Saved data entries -
☆ ☆ ☆ ☆

(** * go-a2a/a2a: the JSON-RPC envelope types and the A2A schema constructors

    A shallow embedding of [jsonrpc.go] (method names, the request
    identifier [id], [JSONRPCMessage], the error codes and the ten error
    constructors) and of the schema file of package [a2a] ([Part],
    [Metadata], [Message], [Artifact], their constructors and the
    string-typed enumerations) and of the options of package [server],
    followed by the properties the specification states about them and by
    further properties of the code.

    Conventions of the embedding:
    - a Go [string] is a [string] (a sequence of bytes);
    - a Go [int] is a [Z]; no constructor does arithmetic on it;
    - a Go [int32] is a [Z] together with its range check;
    - a pointer [*T] that a constructor fills with the address of one of its
      own parameters is an [option T]: [None] is the nil pointer, [Some v] a
      pointer to a cell holding [v];
    - an interface value [any] is an [option dynval]: [None] is the nil
      interface, [Some d] a dynamic type together with its value;
    - a slice is a [list]. *)

From Stdlib Require Import ZArith Bool List String Ascii Lia Eqdep_dec.
From Stdlib Require Strings.Byte.
Import ListNotations.
Open Scope string_scope.
Open Scope Z_scope.

(** ** Go base types *)

Definition int32_min : Z := -2147483648.
Definition int32_max : Z := 2147483647.

Definition in_int32 (z : Z) : bool := (int32_min <=? z) && (z <=? int32_max).

(** A 32-bit signed integer: the range is part of the type. *)
Record int32 : Type := mk_int32 {
  int32_val : Z;
  int32_inrange : in_int32 int32_val = true
}.

(** The dynamic values of an interface value that the development tells
    apart: each constructor of [dynval] is a dynamic type. [dyn_slice] is a
    [[]any] and [dyn_map] a [map[string]any], the shapes of structured JSON
    data. *)
#[local] Set Warnings "-register-all".
Inductive dynval : Type :=
| dyn_string (s : string)
| dyn_int32 (n : int32)
| dyn_int (n : Z)
| dyn_bool (b : bool)
| dyn_slice (l : list dynval)
| dyn_map (m : list (string * dynval)).
#[local] Set Warnings "register-all".

Definition any : Type := option dynval.

(** Go's [==] on two interface values: true when both are nil, or when they
    have the same dynamic type and equal dynamic values; false when the
    dynamic types differ. Comparing two values of one dynamic type that is
    not comparable (a slice, a map) panics: the answer is [None]. *)
Definition dynval_eqb (a b : dynval) : option bool :=
  match a, b with
  | dyn_string s, dyn_string t => Some (String.eqb s t)
  | dyn_int32 n, dyn_int32 m => Some (Z.eqb (int32_val n) (int32_val m))
  | dyn_int n, dyn_int m => Some (Z.eqb n m)
  | dyn_bool x, dyn_bool y => Some (Bool.eqb x y)
  | dyn_slice _, dyn_slice _ => None
  | dyn_map _, dyn_map _ => None
  | _, _ => Some false
  end.

Definition any_eqb (a b : any) : option bool :=
  match a, b with
  | None, None => Some true
  | Some x, Some y => dynval_eqb x y
  | _, _ => Some false
  end.

(** Go's [error]: nil or an error with its text. *)
Definition error : Type := option string.

(** ** jsonrpc.go: A2A RPC method names *)

Definition MethodSend : string := "tasks/send".
Definition MethodGet : string := "tasks/get".
Definition MethodCancel : string := "tasks/cancel".
Definition MethodPushNotificationSet : string := "tasks/pushNotification/set".
Definition MethodPushNotificationGet : string := "tasks/pushNotification/get".
Definition MethodSendSubscribe : string := "tasks/sendSubscribe".
Definition MethodResubscribe : string := "tasks/resubscribe".

(** The seven method names, in the order of the source. *)
Definition method_names : list string :=
  [ MethodSend; MethodGet; MethodCancel; MethodPushNotificationSet;
    MethodPushNotificationGet; MethodSendSubscribe; MethodResubscribe ].

(** ** jsonrpc.go: the identifier [type id struct { any }] *)

Record id : Type := mk_id { id_any : any }.

(** The zero value [id{}]. *)
Definition id_zero : id := {| id_any := None |}.

(** The type set [string | int32] of [NewID]'s type parameter. *)
Inductive IDType : Type := T_string | T_int32.

Definition IDType_sem (T : IDType) : Type :=
  match T with
  | T_string => string
  | T_int32 => int32
  end.

(** Conversion of a [T] to [any]: the dynamic type is [T] itself. *)
Definition to_any (T : IDType) : IDType_sem T -> any :=
  match T with
  | T_string => fun s => Some (dyn_string s)
  | T_int32 => fun n => Some (dyn_int32 n)
  end.

(** [func NewID[T string | int32](v T) id { return id{any: v} }] *)
Definition NewID (T : IDType) (v : IDType_sem T) : id :=
  {| id_any := to_any T v |}.

(** Go's [==] on the struct [id]: field by field. *)
Definition id_eqb (a b : id) : option bool := any_eqb (id_any a) (id_any b).

Definition holds_string (i : id) (s : string) : Prop :=
  id_any i = Some (dyn_string s).

Definition holds_int32 (i : id) (n : int32) : Prop :=
  id_any i = Some (dyn_int32 n).

(** ** jsonrpc.go: JSONRPCMessage *)

(** The struct embeds [ID] (an alias of [id]); the field is named after the
    type. Field names carry the struct's name, since [Message], [Data] and
    [Title] occur in more than one struct of the package. *)
Record JSONRPCMessage : Type := mk_JSONRPCMessage {
  JSONRPCMessage_JSONRPC : string;
  JSONRPCMessage_ID : id
}.

Definition NewJSONRPCMessage (i : id) : JSONRPCMessage :=
  {| JSONRPCMessage_JSONRPC := "2.0"; JSONRPCMessage_ID := i |}.

(** ** jsonrpc.go: error codes and JSONRPCError *)

Definition JSONParseErrorCode : Z := -32700.
Definition InvalidRequestErrorCode : Z := -32600.
Definition MethodNotFoundErrorCode : Z := -32601.
Definition InvalidParamsErrorCode : Z := -32602.
Definition InternalErrorCode : Z := -32603.

Definition TaskNotFoundErrorCode : Z := -32001.
Definition TaskNotCancelableErrorCode : Z := -32002.
Definition PushNotificationNotSupportedErrorCode : Z := -32003.
Definition UnsupportedOperationErrorCode : Z := -32004.
Definition ContentTypeNotSupportedErrorCode : Z := -32005.

Record JSONRPCError : Type := mk_JSONRPCError {
  JSONRPCError_Code : Z;
  JSONRPCError_Message : string;
  JSONRPCError_Data : any
}.

(** Each constructor returns the address of a fresh struct; the embedding
    returns the struct. A field the composite literal leaves out has its
    zero value: [Data] is the nil interface. *)

Definition NewJSONParseError : JSONRPCError :=
  {| JSONRPCError_Code := JSONParseErrorCode;
     JSONRPCError_Message := "Invalid JSON payload";
     JSONRPCError_Data := None |}.

Definition NewInvalidRequestError : JSONRPCError :=
  {| JSONRPCError_Code := InvalidRequestErrorCode;
     JSONRPCError_Message := "Request payload validation error";
     JSONRPCError_Data := None |}.

Definition NewMethodNotFoundError : JSONRPCError :=
  {| JSONRPCError_Code := MethodNotFoundErrorCode;
     JSONRPCError_Message := "Method not found";
     JSONRPCError_Data := None |}.

Definition NewInvalidParamsError : JSONRPCError :=
  {| JSONRPCError_Code := InvalidParamsErrorCode;
     JSONRPCError_Message := "Invalid parameters";
     JSONRPCError_Data := None |}.

Definition NewInternalError : JSONRPCError :=
  {| JSONRPCError_Code := InternalErrorCode;
     JSONRPCError_Message := "Internal error";
     JSONRPCError_Data := None |}.
(** The record cap [c]: a fetch returns at most [c] rows; the page on which
    the accumulated count reaches [c] ends the paging with exactly [c]
    records; and page requests always ask for full pages. *)
Definition cap_spec (c : Z) : Prop :=
  (forall fuel http base ps part pag table_name,
     match fst (fetch_data fuel http base ps part pag (Some c) table_name) with
     | Done (Some df) => Z.of_nat (nrows df) <= c
     | _ => True
     end) /\
  (forall fuel http base ps part (pag : bool) all_records offset tr feats records,
     page_features (http (full_url base (if pag then page_params ps offset else ps)))
       = Ok (Some feats) ->
     res_map (flatten_feature part) feats = Ok records ->
     c <= Z.of_nat (List.length (all_records ++ records)) ->
     fetch_loop (S fuel) http base ps part pag (Some c) all_records offset tr
       = (Done (firstn (Z.to_nat c) (all_records ++ records)),
          (tr ++ [full_url base (if pag then page_params ps offset else ps)])%list) /\
     List.length (firstn (Z.to_nat c) (all_records ++ records)) = Z.to_nat c) /\
  (forall fuel http base ps part pag table_name,
     if truthy_bool pag then
       exists n, snd (fetch_data fuel http base ps part pag (Some c) table_name)
         = map (fun k => full_url base (page_params ps (Z.of_nat k * record_limit))) (seq 0 n)
     else True).


(** The ["cityline_requests"] entry of [endpoints]. *)
Definition cityline_config : config :=
  mkConfig "https://services6.arcgis.com/bdPqSfflsdgFRVVM/arcgis/rest/services/SYRCityline_Requests_2021_Present/FeatureServer/0/query?"
    None (Some "ObjectId") None (Some true) None None.

(** ** The [__main__] block of [syr_open_data.py] *)

Definition arcgis_services : string :=
  "https://services6.arcgis.com/bdPqSfflsdgFRVVM/arcgis/rest/services/".

(** The [endpoints] dict, in its order. *)
Definition endpoints : list (string * config) :=
  [("permits", mkConfig (arcgis_services ++ "Permit_Requests/FeatureServer/0/query?")
                 (Some "Issue_Date") None (Some 365) (Some true) None None);
   ("code_violations", mkConfig (arcgis_services ++ "Code_Violations_V2/FeatureServer/0/query?")
                 (Some "violation_date") None (Some 365) (Some true) None None);
   ("rental_registry", mkConfig (arcgis_services ++ "Syracuse_Rental_Registry/FeatureServer/0/query?")
                 (Some "RR_app_received") None (Some 365) (Some true) None None);
   ("parking_violations",
      mkConfig (arcgis_services ++ "Parking_Violations_2023_Present/FeatureServer/0/query?")
                 (Some "issued_date") None (Some 365) (Some true) None None);
   ("part_1_crimes",
      mkConfig (arcgis_services ++ "Crime_Data_2024_Part_1_Offenses_With_Lat_and_Long_Info/FeatureServer/0/query?")
                 (Some "DATEEND") None (Some 365) (Some true) (Some "Part 1") None);
   ("part_2_crimes",
      mkConfig (arcgis_services ++ "Crime_Data_2024_Part_2_Offenses_With_Lat_and_Long_Info/FeatureServer/0/query?")
                 (Some "DATEEND") None (Some 365) (Some true) (Some "Part 2") None);
   ("cityline_requests",
      mkConfig (arcgis_services ++ "SYRCityline_Requests_2021_Present/FeatureServer/0/query?")
                 None (Some "ObjectId") None (Some true) None None)].

(** [for key, config in endpoints.items(): fetch_and_load_data(key, config, conn)]
    on one connection; [now key] is [datetime.now()] during that dataset's
    call.  An exception leaves the loop (there is no [try] around it).
    Returns the outcome, the database and the URLs requested. *)
Fixpoint run_endpoints (fuel : nat) (http : string -> response) (eps : list (string * config))
    (conn : db) (now : string -> Z) : outcome unit * db * list string :=
  match eps with
  | [] => (Done tt, conn, [])
  | (key, cfg) :: rest =>
      let r := fetch_and_load_data fuel http key cfg conn (now key) in
      match r_out r with
      | Done _ =>
          let '(o, conn', urls) := run_endpoints fuel http rest (r_db r) now in
          (o, conn', (r_urls r ++ urls)%list)
      | Exn e => (Exn e, r_db r, r_urls r)
      | OutOfFuel => (OutOfFuel, r_db r, r_urls r)
      end
  end.

(** The table [fetch_data] returns for [cv_server], paginating with no cap. *)
Definition cv_frame : frame :=
  match fst (fetch_data 5 cv_server cv_base_url cv_params None (Some true) None "code_violations") with
  | Done (Some df) => df
  | _ => mkFrame 0 []
  end.

(** A one-row frame with the six columns the summary reads. *)
Definition six_column_frame : frame :=
  mkFrame 1 [("violation_number", [CVal (JInt 7001)]); ("complaint_type_name", [CVal (JStr "Housing")]);
             ("violation", [CVal (JStr "Peeling paint")]); ("open_date", [CDate 1699956000000]);
             ("violation_date", [CDate 1699956000000]); ("issued_to", [CVal (JStr "Owner")])].

(** What makes a page end the paging loop with an exception: reading it
    raises, or flattening one of its features does. *)
Definition page_raises (http : string -> response) (part : option string) (u : string)
    (e : exn) : Prop :=
  page_features (http u) = Raise e \/
  exists feats, page_features (http u) = Ok (Some feats) /\
                res_map (flatten_feature part) feats = Raise e.

(** ** The address lookup ([process_address] and [main] in [streamlit.py]) *)

(** [process_address(input_address, database_addresses)]: the reply of the
    address model, given as a function from the address and the database
    addresses to [json.loads(response.text)] ([None] when the text is not
    JSON, which the function turns into [None]). *)
Definition process_address (reply : string -> string -> option json)
    (input_address database_addresses : string) : json :=
  match reply input_address database_addresses with
  | Some data => data
  | None => JNull
  end.
(** * Trimmed serendipity elements (FIAT/Sminus.py): model and properties

    A shallow embedding of [src/FIAT/Sminus.py].  Python integers are [Z];
    tuples and lists of basis terms are lists; dictionaries are [gmap]s;
    exceptions are values of [exn] carried in the left injection of a sum.
    Symbolic expressions (built through sympy in the source) are terms of the
    inductive type [expr], with an exact rational denotation [eval]. *)

From Stdlib Require Import ZArith QArith String List Lia.
From stdpp Require Import base numbers list list_numbers gmap sorting.

Close Scope Q_scope.
Local Open Scope Z_scope.

(** ** Python runtime: exceptions, results, ranges *)

Module Py.

(** The exceptions that the modelled code raises or lets escape. *)
Inductive exn : Type :=
| Exception (msg : string)
| NotImplementedError (msg : option string)
| UnboundLocalError (name : string)
| KeyError
| IndexError
| TypeError.

(** The classes of those exceptions and their place in Python's built-in
    hierarchy. *)
Inductive exn_class : Type :=
| cBaseException | cException | cRuntimeError | cNotImplementedError
| cNameError | cUnboundLocalError | cLookupError | cKeyError | cIndexError
| cTypeError.

Definition class_of (e : exn) : exn_class :=
  match e with
  | Exception _ => cException
  | NotImplementedError _ => cNotImplementedError
  | UnboundLocalError _ => cUnboundLocalError
  | KeyError => cKeyError
  | IndexError => cIndexError
  | TypeError => cTypeError
  end.

Definition superclass (c : exn_class) : option exn_class :=
  match c with
  | cBaseException => None
  | cException => Some cBaseException
  | cRuntimeError => Some cException
  | cNotImplementedError => Some cRuntimeError
  | cNameError => Some cException
  | cUnboundLocalError => Some cNameError
  | cLookupError => Some cException
  | cKeyError => Some cLookupError
  | cIndexError => Some cLookupError
  | cTypeError => Some cException
  end.

Definition exn_class_eqb (c d : exn_class) : bool :=
  match c, d with
  | cBaseException, cBaseException | cException, cException
  | cRuntimeError, cRuntimeError | cNotImplementedError, cNotImplementedError
  | cNameError, cNameError | cUnboundLocalError, cUnboundLocalError
  | cLookupError, cLookupError | cKeyError, cKeyError
  | cIndexError, cIndexError | cTypeError, cTypeError => true
  | _, _ => false
  end.

(** [issubclass c d]: walk up from [c]; the hierarchy has depth 4. *)
Fixpoint issubclass_fuel (fuel : nat) (c d : exn_class) : bool :=
  exn_class_eqb c d ||
  match fuel, superclass c with
  | S k, Some c' => issubclass_fuel k c' d
  | _, _ => false
  end.

Definition issubclass : exn_class → exn_class → bool := issubclass_fuel 4.

(** [except d:] catches [e] exactly when [isinstance e d]. *)
Definition isinstance (e : exn) (d : exn_class) : bool :=
  issubclass (class_of e) d.

(** A computation either raises or returns. *)
Definition result (A : Type) : Type := exn + A.

Definition raise {A} (e : exn) : result A := inl e.

#[global] Instance result_ret : MRet result := λ A x, inr x.
#[global] Instance result_bind : MBind result := λ A B f m,
  match m with
  | inl e => inl e
  | inr x => f x
  end.

(** A computation on a mutable store of type [S]: it may raise, and the
    store keeps the writes made before the exception. *)
Definition stateful (S A : Type) : Type := S → result A * S.

#[global] Instance stateful_ret {S} : MRet (stateful S) :=
  λ A x s, (inr x, s).
#[global] Instance stateful_bind {S} : MBind (stateful S) := λ A B f m s,
  match m s with
  | (inl e, s') => (inl e, s')
  | (inr x, s') => f x s'
  end.

(** A pure computation inside a stateful one. *)
Definition lift {S A} (r : result A) : stateful S A := λ s, (r, s).

(** A [for] loop whose body may raise (and write to the store), threading
    the loop-carried variables [acc]. *)
Fixpoint for_each `{MBind M, MRet M} {A B} (body : A → B → M B)
    (l : list A) (acc : B) : M B :=
  match l with
  | [] => mret acc
  | a :: l' => acc' ← body a acc; for_each body l' acc'
  end.

(** [enumerate(l)]. *)
Definition enumerate {A} (l : list A) : list (nat * A) := imap pair l.

(** [range(start, stop)]. *)
Definition range (start stop : Z) : list Z := seqZ start (stop - start).

(** [d[k]] on a dictionary: [KeyError] when the key is absent. *)
Definition getitem `{Countable K} {V} (d : gmap K V) (k : K) : result V :=
  match d !! k with
  | Some v => mret v
  | None => raise KeyError
  end.

(** [t[i]] on a tuple or list, [i >= 0]: [IndexError] out of range. *)
Definition index {A} (t : list A) (i : nat) : result A :=
  match t !! i with
  | Some v => mret v
  | None => raise IndexError
  end.

(** [t[-1]]. *)
Definition index_last {A} (t : list A) : result A :=
  match last t with
  | Some v => mret v
  | None => raise IndexError
  end.

(** [sorted(d)] on a dictionary with integer keys. *)
Definition sorted_keys {V} (d : gmap Z V) : list Z :=
  merge_sort Z.le (map_to_list d).*1.

End Py.
Import Py.

(** ** Symbolic expressions *)

Module Sym.

(** [x, y, z = symbols('x y z')]. *)
Inductive var : Type := x | y | z.

Definition variables : list var := [x; y; z].

Definition var_eqb (u v : var) : bool :=
  match u, v with
  | x, x | y, y | z, z => true
  | _, _ => false
  end.

(** The expressions the generators build: numbers, symbols, the field
    operations and [legendre(n, e)].  The tree records the expression as
    the source writes it; sympy's own normal form is not modelled. *)
Inductive expr : Type :=
| Num (q : Q)
| Var (v : var)
| Neg (a : expr)
| Add (a b : expr)
| Sub (a b : expr)
| Mul (a b : expr)
| Div (a b : expr)
| Leg (n : Z) (a : expr).

Definition Int (n : Z) : expr := Num (inject_Z n).

Definition leg : Z → expr → expr := Leg.

(** Legendre polynomials by Bonnet's recursion; the pair is
    [(P_n t, P_{n+1} t)]. *)
Fixpoint legendre_pair (n : nat) (t : Q) : Q * Q :=
  match n with
  | O => (1%Q, t)
  | S k =>
      let '(a, b) := legendre_pair k t in
      (b, Qred ((inject_Z (2 * Z.of_nat k + 3) * t * b
                 - inject_Z (Z.of_nat k + 1) * a)
                / inject_Z (Z.of_nat k + 2))%Q)
  end.

(** sympy maps a negative order [-n] to order [n - 1]. *)
Definition legendre_value (n : Z) (t : Q) : Q :=
  fst (legendre_pair (Z.to_nat (if n <? 0 then - n - 1 else n)) t).

(** The value of an expression when every symbol has a value. *)
Fixpoint eval (env : var → Q) (e : expr) : Q :=
  match e with
  | Num q => q
  | Var v => env v
  | Neg a => Qred (- eval env a)%Q
  | Add a b => Qred (eval env a + eval env b)%Q
  | Sub a b => Qred (eval env a - eval env b)%Q
  | Mul a b => Qred (eval env a * eval env b)%Q
  | Div a b => Qred (eval env a / eval env b)%Q
  | Leg n a => legendre_value n (eval env a)
  end.

(** The symbols an expression mentions. *)
Fixpoint mentions (v : var) (e : expr) : bool :=
  match e with
  | Num _ => false
  | Var u => var_eqb u v
  | Neg a | Leg _ a => mentions v a
  | Add a b | Sub a b | Mul a b | Div a b => mentions v a || mentions v b
  end.

End Sym.
Import Sym.

Declare Scope expr_scope.
Delimit Scope expr_scope with E.
Bind Scope expr_scope with expr.
Notation "- a" := (Neg a) : expr_scope.
Notation "a + b" := (Add a b) : expr_scope.
Notation "a - b" := (Sub a b) : expr_scope.
Notation "a * b" := (Mul a b) : expr_scope.
Notation "a / b" := (Div a b) : expr_scope.

(** A basis term is a tuple of component expressions (2 or 3 of them). *)
Abbreviation term := (list expr).

(** A pair of blending factors, [d[0]] and [d[1]]. *)
Abbreviation blend := (expr * expr)%type.
Definition at0 (d : blend) : expr := fst d.
Definition at1 (d : blend) : expr := snd d.
(** [d[k]] for a loop index [k] that runs over [range(0, 2)]. *)
Definition at_k (d : blend) (k : Z) : expr := if k =? 0 then at0 d else at1 d.

(** ** Counting helpers *)

(** [int((n+1)*n/2)].  The source divides in floating point and truncates;
    [(n+1)*n] is even, so the quotient is exact as long as it is below
    2^53, which holds for every degree whose DOF lists fit in memory. *)
Definition triangular_number (n : Z) : Z := Z.quot ((n + 1) * n) 2.

(** [(degree+2)! / (2 * degree!)], with the same remark on the division. *)
Definition choose_ijk_total (degree : Z) : Z :=
  let top := foldl (λ top i, i * top) 1 (range 1 (2 + degree + 1)) in
  let bottom := foldl (λ bottom i, i * bottom) 1 (range 1 (degree + 1)) in
  Z.quot top (2 * bottom).

(** ** Basis term generators *)

Section generators_2d.
Variables (dx dy : blend) (x_mid y_mid : expr).

Definition e_lambda_1_2d_part_one (deg : Z) : list term :=
  ((λ j, [Int 0; - leg j y_mid * at0 dx]%E) <$> range 0 deg) ++
  ((λ j, [Int 0; - leg j y_mid * at1 dx]%E) <$> range 0 deg) ++
  ((λ j, [- leg j x_mid * at0 dy; Int 0]%E) <$> range 0 deg) ++
  ((λ j, [- leg j x_mid * at1 dy; Int 0]%E) <$> range 0 deg).

Definition e_lambda_tilde_1_2d_part_two (deg : Z) : list term :=
  [[- leg deg x_mid * at0 dy;
    - leg (deg - 1) x_mid * at0 dx * at1 dx / Int (deg + 1)]%E] ++
  [[- leg deg x_mid * at1 dy;
    leg (deg - 1) x_mid * at0 dx * at1 dx / Int (deg + 1)]%E] ++
  [[- leg (deg - 1) y_mid * at0 dy * at1 dy / Int (deg + 1);
    - leg deg y_mid * at0 dx]%E] ++
  [[leg (deg - 1) y_mid * at0 dy * at1 dy / Int (deg + 1);
    - leg deg y_mid * at1 dx]%E].

Definition e_lambda_1_2d (deg : Z) : list term :=
  let EL := e_lambda_1_2d_part_one deg in
  let ELTilde := e_lambda_tilde_1_2d_part_two deg in
  EL ++ ELTilde.

Definition determine_f_lambda_portions_2d (deg : Z) : list Z :=
  if deg <? 2 then [] else range 2 deg.

Definition f_lambda_1_2d_pieces (current_deg : Z) : list term :=
  if current_deg =? 2 then
    [[leg 0 x_mid * leg 0 y_mid * at0 dy * at1 dy; Int 0]%E] ++
    [[Int 0; leg 0 x_mid * leg 0 y_mid * at0 dx * at1 dx]%E]
  else
    let target_power := current_deg - 2 in
    range 0 (target_power + 1) ≫= λ j,
      let k := target_power - j in
      [[leg j x_mid * leg k y_mid * at0 dy * at1 dy; Int 0]%E] ++
      [[Int 0; leg j x_mid * leg k y_mid * at0 dx * at1 dx]%E].

Definition f_lambda_1_2d_trim (deg : Z) : list term :=
  determine_f_lambda_portions_2d deg ≫= f_lambda_1_2d_pieces.

Definition f_lambda_1_2d_tilde (deg : Z) : list term :=
  [[leg (deg - 2) y_mid * at0 dy * at1 dy; Int 0]%E] ++
  [[Int 0; leg (deg - 2) x_mid * at0 dx * at1 dx]%E] ++
  ((λ k, [leg k x_mid * leg (deg - k - 2) y_mid * at0 dy * at1 dy;
          - leg (k - 1) x_mid * leg (deg - k - 1) y_mid * at0 dx * at1 dx]%E)
     <$> range 1 (deg - 1)).

Definition trimmed_f_lambda_2d (deg : Z) : list term :=
  let FL := f_lambda_1_2d_trim deg in
  let FLT := f_lambda_1_2d_tilde deg in
  FL ++ FLT.

End generators_2d.

Section generators_3d.
Variables (dx dy dz : blend) (x_mid y_mid z_mid : expr).

Definition e_lambda_1_3d_piece (current_deg : Z) : list term :=
  [[Int 0; Int 0; leg current_deg z_mid * at0 dx * at1 dy]%E] ++
  [[Int 0; Int 0; leg current_deg z_mid * at1 dx * at1 dy]%E] ++
  [[Int 0; Int 0; leg current_deg z_mid * at1 dx * at0 dy]%E] ++
  [[Int 0; Int 0; leg current_deg z_mid * at0 dx * at0 dy]%E] ++
  [[Int 0; leg current_deg y_mid * at0 dx * at1 dz; Int 0]%E] ++
  [[Int 0; leg current_deg y_mid * at1 dx * at1 dz; Int 0]%E] ++
  [[Int 0; leg current_deg y_mid * at1 dx * at0 dz; Int 0]%E] ++
  [[Int 0; leg current_deg y_mid * at0 dx * at0 dz; Int 0]%E] ++
  [[leg current_deg x_mid * at0 dy * at0 dz; Int 0; Int 0]%E] ++
  [[leg current_deg x_mid * at1 dy * at0 dz; Int 0; Int 0]%E] ++
  [[leg current_deg x_mid * at1 dy * at1 dz; Int 0; Int 0]%E] ++
  [[leg current_deg x_mid * at0 dy * at1 dz; Int 0; Int 0]%E].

☆ ☆ ☆ ☆

WHAT THE EXERCISE ASKS -
Which lines in the records above hold the string "reply"? Copy each of them.

RESULT OF THIS TASK -
(** [process_address(input_address, database_addresses)]: the reply of the
Definition process_address (reply : string -> string -> option json)
  match reply input_address database_addresses with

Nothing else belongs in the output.